Full technical details on Asana's worst outage(blog.asana.com) |
Full technical details on Asana's worst outage(blog.asana.com) |
Every outage I read, something like that happened. At least asana didn't blamed the technology their were using.
Customers appreciate transparency, but perhaps delving into the fine details of the investigation (various hypotheses, overlooked warning signs, yada yada) might actually end up leaving the customer more unsettled than they would have been otherwise.
Today I learned that Asana had a bunch of bad deploys and put the icing on the cake with one that resulted in an outage the next day.
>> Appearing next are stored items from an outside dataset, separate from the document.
Lemma process_nan_in_x1 (this : ResonantLowPassFilter) (input : float) :
  isnan (mX1 this) = true -> fst (process input this) = f0_0.
Proof.
  intros H. apply process_nan_operand. unfold some_operand_nan.
  rewrite H. now rewrite orb_true_r.
Qed.

Lemma process_nan_in_x2 (this : ResonantLowPassFilter) (input : float) :
  isnan (mX2 this) = true -> fst (process input this) = f0_0.
Proof.
  intros H. apply process_nan_operand. unfold some_operand_nan.
  rewrite H. now rewrite !orb_true_r.
Qed.

(** X3: a NaN input sample silences three calls.  Whatever the state and
    whatever the two samples that follow it, the call on the NaN and the two
    calls after it each return exactly +0.0. *)
Theorem nan_input_silences_three_calls
    (this : ResonantLowPassFilter) (x second third : float) :
  isnan x = true ->
  fst (process_each [x; second; third] this) = [f0_0; f0_0; f0_0].
Proof.
  intros H. rewrite !process_each_cons. cbn [fst snd process_each].
  assert (H1 : fst (process x this) = f0_0).
  { apply process_nan_operand. unfold some_operand_nan. now rewrite H. }
  assert (Hx : isnan (to_double x) = true) by now rewrite isnan_to_double.
  assert (H2 : fst (process second (snd (process x this))) = f0_0)
    by (apply process_nan_in_x1; exact Hx).
  assert (H3 : fst (process third (snd (process second (snd (process x this)))))
               = f0_0)
    by (apply process_nan_in_x2; exact Hx).
  now rewrite H1, H2, H3.
Qed.

Lemma nan_input_silences_three_calls_witness :
  isnan f_nan = true
  /\ fst (process_each [f_nan; f1_0; f1_0] filter_example)
     = [f0_0; f0_0; f0_0].
Proof.
  split; [reflexivity|].
  exact (nan_input_silences_three_calls filter_example f_nan f1_0 f1_0 eq_refl).
Defined.

(** X4: two samples that are not NaN clear every NaN out of the history.
    Whatever the taps held before, after [process] on two such samples in a
    row none of the four taps is a NaN. *)
Theorem two_samples_flush_nan
    (this : ResonantLowPassFilter) (first second : float) :
  isnan first = false -> isnan second = false ->
  taps_free_of_nan (snd (process second (snd (process first this)))) = true.
Proof.
  intros H1 H2. unfold taps_free_of_nan.
  set (mid := snd (process first this)).
  change (mX1 (snd (process second mid))) with (to_double second).
  change (mX2 (snd (process second mid))) with (to_double first).
  change (mY2 (snd (process second mid))) with (mY1 (snd (process first this))).
  rewrite !isnan_to_double, H1, H2.
  rewrite (proj2 (process_output_not_nan mid second)).
  rewrite (proj2 (process_output_not_nan this first)). reflexivity.
Qed.

Lemma two_samples_flush_nan_witness :
  let dirty := snd (process f_nan (snd (process f_nan filter_example))) in
  taps_free_of_nan dirty = false
  /\ isnan f1_0 = false
  /\ taps_free_of_nan (snd (process f1_0 (snd (process f1_0 dirty)))) = true.
Proof.
  cbv zeta. split; [vm_compute; reflexivity|]. split; [reflexivity|].
  exact (two_samples_flush_nan _ f1_0 f1_0 eq_refl eq_refl).
Defined.

(** X5: the taps hold the two most recent samples.  After [process] on a
    sequence that ends in the samples [a], [b], [mX1] is [b], [mX2] is [a],
    and [mY1], [mY2] are the last and the last-but-one sample returned. *)
Theorem taps_hold_last_two
    (this : ResonantLowPassFilter) (earlier : list float) (a b : float) :
  let before := snd (process_each earlier this) in
  let ya := fst (process a before) in
  let yb := fst (process b (snd (process a before))) in
  let after := snd (process_each (earlier ++ [a; b]) this) in
  fst (process_each (earlier ++ [a; b]) this)
    = fst (process_each earlier this) ++ [ya; yb]
  /\ mX1 after = to_double b /\ mX2 after = to_double a
  /\ mY1 after = to_double yb /\ mY2 after = to_double ya.
Proof.
  cbv zeta. rewrite process_each_app, !process_each_cons.
  cbn [fst snd process_each]. repeat split.
Qed.

(** ** The block form and its buffers *)

Lemma process_frames_succeeds (n : nat) :
  forall (this : ResonantLowPassFilter) (m : memory) (sourceP destP : Z),
    is_Some (process_frames n sourceP destP this m)
    <-> forall i : nat, (i < n)%nat ->
          is_Some (m !! (sourceP + Z.of_nat i))
          /\ is_Some (m !! (destP + Z.of_nat i)).
Proof.
  induction n as [|n IH]; intros this m sourceP destP.
  - split; [intros _ i Hi; lia | intros _; eexists; reflexivity].
  - rewrite process_frames_step. split.
    + intros H.
      destruct (m !! sourceP) as [input|] eqn:Es; [|now destruct H].
      destruct (m !! destP) as [old|] eqn:Ed; [|now destruct H].
      pose proof (proj1 (IH _ _ _ _) H) as H'. clear H. rename H' into H.
      intros [|i] Hi.
      * rewrite !Z.add_0_r, Es, Ed. split; eexists; reflexivity.
      * destruct (H i ltac:(lia)) as [Hs Hd].
        rewrite lookup_insert_is_Some' in Hs, Hd.
        replace (sourceP + Z.of_nat (S i)) with (sourceP + 1 + Z.of_nat i) by lia.
        replace (destP + Z.of_nat (S i)) with (destP + 1 + Z.of_nat i) by lia.
        split.
        -- destruct Hs as [<- | Hs]; [rewrite Ed; eexists; reflexivity | exact Hs].
        -- destruct Hd as [<- | Hd]; [rewrite Ed; eexists; reflexivity | exact Hd].
    + intros H.
      destruct (H 0%nat ltac:(lia)) as [[input Es] [old Ed]].
      rewrite Z.add_0_r in Es, Ed. rewrite Es, Ed.
      apply (proj2 (IH _ _ _ _)). intros i Hi.
      destruct (H (S i) ltac:(lia)) as [Hs Hd].
      replace (sourceP + Z.of_nat (S i)) with (sourceP + 1 + Z.of_nat i) in Hs by lia.
      replace (destP + Z.of_nat (S i)) with (destP + 1 + Z.of_nat i) in Hd by lia.
      rewrite !lookup_insert_is_Some'. split; right; assumption.
Qed.

(** X6: the block form has a result exactly when the frame count is not
    negative and every cell of the two buffers exists, however the buffers
    overlap: it reads [frameCount] cells from [sourceP] on, writes
    [frameCount] cells from [destP] on, and touches no address outside
    them. *)
Theorem process_block_succeeds_iff
    (sourceP destP frameCount : Z) (this : ResonantLowPassFilter) (m : memory) :
  is_Some (process_block sourceP destP frameCount this m)
  <-> 0 <= frameCount
      /\ forall i : Z, 0 <= i < frameCount ->
           is_Some (m !! (sourceP + i)) /\ is_Some (m !! (destP + i)).
Proof.
  unfold process_block. destruct (Z.ltb_spec frameCount 0) as [Hn|Hn].
  - split; [intros [r H]; discriminate H | intros [H _]; lia].
  - rewrite process_frames_succeeds. split.
    + intros H. split; [exact Hn|]. intros i Hi.
      specialize (H (Z.to_nat i) ltac:(lia)).
      now rewrite Z2Nat.id in H by lia.
    + intros [_ H] i Hi. apply H. lia.
Qed.

Lemma process_frames_written (n : nat) :
  forall (this this' : ResonantLowPassFilter) (m m' : memory) (sourceP destP : Z),
    process_frames n sourceP destP this m = Some (this', m') ->
    dom m' = dom m
    /\ forall i : nat, (i < n)%nat ->
         exists y : float,
           m' !! (destP + Z.of_nat i) = Some y /\ isnan y = false.
Proof.
  induction n as [|n IH]; intros this this' m m' sourceP destP H.
  - cbn in H. injection H as <- <-. split; [reflexivity | intros i Hi; lia].
  - rewrite process_frames_step in H.
    destruct (m !! sourceP) as [input|] eqn:Es; [|discriminate H].
    destruct (m !! destP) as [old|] eqn:Ed; [|discriminate H].
    pose proof (process_frames_frame _ _ _ _ _ _ _ H) as [_ Hout].
    apply IH in H as [Hdom Hw]. split.
    + rewrite Hdom. apply dom_insert_lookup_L. eexists; exact Ed.
    + intros [|i] Hi.
      * exists (fst (process input this)). rewrite Z.add_0_r.
        rewrite Hout by lia. rewrite lookup_insert_eq.
        split; [reflexivity | apply process_output_not_nan].
      * replace (destP + Z.of_nat (S i)) with (destP + 1 + Z.of_nat i) by lia.
        apply Hw. lia.
Qed.

(** X7: a block call never leaves a NaN in the destination buffer, and it
    neither allocates nor frees a cell: when it has a result, each of the
    [frameCount] destination cells holds a sample that is not a NaN (also
    when the buffers overlap), and the set of existing cells is the one
    before. *)
Theorem process_block_writes_no_nan
    (sourceP destP frameCount : Z)
    (this this' : ResonantLowPassFilter) (m m' : memory) :
  process_block sourceP destP frameCount this m = Some (this', m') ->
  dom m' = dom m
  /\ forall i : Z, 0 <= i < frameCount ->
       exists y : float, m' !! (destP + i) = Some y /\ isnan y = false.
Proof.
  unfold process_block. destruct (Z.ltb_spec frameCount 0) as [Hn|Hn];
    [discriminate|].
  intros H. apply process_frames_written in H as [Hdom Hw].
  split; [exact Hdom|]. intros i Hi.
  specialize (Hw (Z.to_nat i) ltac:(lia)).
  now rewrite Z2Nat.id in Hw by lia.
Qed.

Lemma process_feedback_succ (n : nat) (input : float)
    (this : ResonantLowPassFilter) :
  process_feedback (S n) input this
  = (fst (process input this)
       :: fst (process_feedback n (fst (process input this))
                 (snd (process input this))),
     snd (process_feedback n (fst (process input this))
            (snd (process input this)))).
Proof.
  cbn [process_feedback]. destruct (process input this) as [y this'].
  cbn [fst snd]. destruct (process_feedback n y this'); reflexivity.
Qed.

(** X8: with the destination buffer starting one cell after the source
    buffer, the block form reads back what it has just written: only the
    first source sample is used, every later frame takes the output of the
    frame before as its input. *)
Theorem process_block_destination_ahead
    (n : nat) (sourceP : Z) (x : float)
    (this : ResonantLowPassFilter) (m : memory) :
  m !! sourceP = Some x ->
  writable m (sourceP + 1) n ->
  process_block sourceP (sourceP + 1) (Z.of_nat n) this m
  = Some (snd (process_feedback n x this),
          write_samples (sourceP + 1) (fst (process_feedback n x this)) m).
Proof.
  rewrite process_block_of_nat.
  revert sourceP x this m.
  induction n as [|n IH]; intros sourceP x this m Hx Hw; [reflexivity|].
  rewrite process_frames_step, process_feedback_succ, Hx.
  destruct (Hw 0%nat ltac:(lia)) as [old Hold].
  rewrite Z.add_0_r in Hold. rewrite Hold. cbn [fst snd write_samples].
  apply IH.
  - apply lookup_insert_eq.
  - apply writable_tail, Hw.
Qed.

Lemma process_block_writes_no_nan_witness :
  process_block 0 0 3 filter_example buffer_example
  = Some (snd (process_each [f1_0; f1_0; f0_0] filter_example),
          write_samples 0
            (fst (process_each [f1_0; f1_0; f0_0] filter_example))
            buffer_example)
  /\ dom (write_samples 0
            (fst (process_each [f1_0; f1_0; f0_0] filter_example))
            buffer_example)
     = dom buffer_example.
Proof.
  assert (H : process_block 0 0 3 filter_example buffer_example
              = Some (snd (process_each [f1_0; f1_0; f0_0] filter_example),
                      write_samples 0
                        (fst (process_each [f1_0; f1_0; f0_0] filter_example))
                        buffer_example))
    by (vm_compute; reflexivity).
  split; [exact H|].
  exact (proj1 (process_block_writes_no_nan 0 0 3 filter_example _
                  buffer_example _ H)).
Defined.

Lemma process_block_destination_ahead_witness :
  buffer_example !! 0 = Some f1_0
  /\ writable buffer_example (0 + 1) 2
  /\ process_block 0 (0 + 1) (Z.of_nat 2) filter_example buffer_example
     = Some (snd (process_feedback 2 f1_0 filter_example),
             write_samples (0 + 1)
               (fst (process_feedback 2 f1_0 filter_example)) buffer_example).
Proof.
  assert (Hx : buffer_example !! 0 = Some f1_0) by (vm_compute; reflexivity).
  assert (Hw : writable buffer_example (0 + 1) 2).
  { intros i Hi. destruct i as [|[|i]];
      [eexists; vm_compute; reflexivity .. | lia]. }
  split; [exact Hx|]. split; [exact Hw|].
  exact (process_block_destination_ahead 2 0 f1_0 filter_example
           buffer_example Hx Hw).
Defined.

(** The feedback is visible: on the buffer 1.0, 1.0, 0.0 the block call with
    the destination one cell ahead returns other taps than the single-sample
    calls on 1.0, 1.0. *)
Example destination_ahead_differs :
  fst (process_feedback 2 f1_0 filter_example)
  <> fst (process_each [f1_0; f1_0] filter_example).
Proof. vm_compute. discriminate. Qed.

(** ** The memo of [setParams] *)

Section MemoFacts.
Context (libm : Libm).

(** X9: the memo works for arguments within range.  When neither argument
    is a NaN, the cutoff is not below 12.0 and the resonance is within -20.0
    to 20.0, a second [setParams] call with the same pair takes the fast
    path, whether the first one recomputed or not. *)
Theorem setParams_in_range_is_memoized
    (this : ResonantLowPassFilter) (c q : double) :
  isnan c = false -> isnan q = false ->
  (c < d12_0)%dbl = false ->
  (q < dm20_0)%dbl = false -> (q > d20_0)%dbl = false ->
  fast_path (setParams libm c q this) c q = true.
Proof.
  intros Hc Hq Hc12 Hq1 Hq2. rewrite setParams_unfold.
  destruct (fast_path this c q) eqn:E; [exact E|].
  unfold fast_path, with_parameters; cbn [mLastCutoffHz mLastResonanceDb].
  unfold clamp_cutoff, clamp_resonance. rewrite Hc12, Hq1, Hq2.
  now rewrite !eqb_refl.
Qed.
(** The variables of the script, the page elements it writes, and the
    host objects it has created:
    - [streams]: the microphone streams obtained so far, and whether
      their tracks are still live;
    - [graphs]: per recording started, whether its source and its script
      processor are still connected, that is, whether its
      [onaudioprocess] handler still receives frames;
    - [timers]: the intervals set so far, and whether they are active;
    - [requests]: the requests issued to [/speech-chat].
    An element of the page is dereferenced without a null test, so the
    page is taken to contain them all. *)
Record store := Store {
  selectedMode : option jsstring;
  chat : list message;
  micStream : option nat;
  audioContext : option nat;
  input : option nat;
  processor : option nat;
  pcmChunks : list (list byte);
  wavChunks : list (list Z);
  timer : option nat;
  seconds : N;
  recordingBar : display;
  voicePreview : display;
  recordingTime : option N;
  audioPlayback : option (list byte);
  streams : list bool;
  contexts : nat;
  graphs : list bool;
  timers : list bool;
  requests : list request
}.
Lemma join_split sep content : join sep (split sep content) = content.
Proof.
  induction content as [|c rest IH]; simpl; [reflexivity|].
  destruct (Ascii.eqb_spec c sep) as [->|Hne].
  - pose proof (split_not_nil sep rest) as Hnil.
    destruct (split sep rest) as [|seg segs] eqn:E; [congruence|].
    change (join sep (EmptyString :: seg :: segs))
      with (String sep (join sep (seg :: segs))).
    rewrite IH. reflexivity.
  - pose proof (split_not_nil sep rest) as Hnil.
    destruct (split sep rest) as [|seg segs] eqn:E; [congruence|].
    destruct segs as [|seg' segs'].
    + simpl in *. rewrite IH. reflexivity.
    + change (join sep (String c seg :: seg' :: segs'))
        with (String c (seg ++ String sep (join sep (seg' :: segs'))))%string.
      change (join sep (seg :: seg' :: segs'))
        with (seg ++ String sep (join sep (seg' :: segs')))%string in IH.
      rewrite IH. reflexivity.
Qed.

Lemma split_segments_free sep content :
  Forall (fun seg => free_of sep seg = true) (split sep content).
Proof.
  induction content as [|c rest IH]; simpl.
  - constructor; [reflexivity|constructor].
  - destruct (Ascii.eqb c sep) eqn:Hc.
    + constructor; [reflexivity|exact IH].
    + destruct (split sep rest) as [|seg segs].
      * constructor; [simpl; rewrite Hc; reflexivity|constructor].
      * inversion IH; subst. constructor; [simpl; rewrite Hc|]; assumption.
Qed.

Lemma Boolean_length seg : Boolean seg = (0 <? String.length seg)%nat.
Proof. destruct seg; reflexivity. Qed.

Lemma filter_Boolean_long segs :
  List.filter Boolean segs =
  List.filter (fun seg => (0 <? String.length seg)%nat) segs.
Proof.
  induction segs as [|seg rest IH]; simpl; [reflexivity|].
  rewrite Boolean_length, IH. reflexivity.
Qed.

Lemma countNonEmptyLines_split content :
  countNonEmptyLines content = count_long_segments (split newline content).
Proof. unfold countNonEmptyLines, count_long_segments. by rewrite filter_Boolean_long. Qed.

(** C2. [countNonEmptyLines] returns the number of segments of length
    strictly greater than zero among the segments obtained by splitting
    the text on the newline character: every text has such a
    segmentation (newline-free pieces whose concatenation with newlines
    in between is the text), any such segmentation is the one the code
    computes, and the count is the number of its pieces with a positive
    length.  Carriage returns are not stripped: a segment that is just a
    carriage return counts.  The counts of the empty text, of a lone
    newline, and of [a\nb], [a\n\nb], [a\nb\n] are 0, 0, 2, 2, 2. *)
Theorem countNonEmptyLines_counts_long_segments (content : string) :
  (exists segs,
      segs <> []
      /\ Forall (fun seg => free_of newline seg = true) segs
      /\ join newline segs = content
      /\ countNonEmptyLines content = count_long_segments segs)
  /\ (forall segs,
      segs <> [] ->
      Forall (fun seg => free_of newline seg = true) segs ->
      join newline segs = content ->
      split newline content = segs
      /\ countNonEmptyLines content = count_long_segments segs)
  /\ countNonEmptyLines CR = 1
  /\ countNonEmptyLines ("a" ++ LF ++ CR ++ LF ++ "b") = 3
  /\ countNonEmptyLines EmptyString = 0
  /\ countNonEmptyLines LF = 0
  /\ countNonEmptyLines ("a" ++ LF ++ "b") = 2
  /\ countNonEmptyLines ("a" ++ LF ++ LF ++ "b") = 2
  /\ countNonEmptyLines ("a" ++ LF ++ "b" ++ LF) = 2.
Proof.
  split; [|split].
  - exists (split newline content).
    split; [apply split_not_nil|].
    split; [apply split_segments_free|].
    split; [apply join_split|apply countNonEmptyLines_split].
  - intros segs Hne Hfree <-.
    assert (split newline (join newline segs) = segs) as Hsplit
      by (apply split_join; assumption).
    split; [exact Hsplit|].
    rewrite countNonEmptyLines_split, Hsplit. reflexivity.
  - repeat split; reflexivity.
Qed.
This is coming from someone who runs an ad server - if that ad server goes down it's damn near catastrophic for my customers and their customers. When we do have a (rare) outage, I sweat it out, reassure customers that people are on it, and give a brief, accurate, and high level explanation without getting into the gruesome details.
I'm not saying my approach is best, but I do think trying to avoid scaring people in your explanation is an idea.
They require us to actually do the work of identifying the issues and writing up what happened and why. I realize that having a customer contract to do this shouldn't be a requirement but human psychology is funny thing. I can turn to my pm and say "I have to do this it's part of the contract" and they immediately back off.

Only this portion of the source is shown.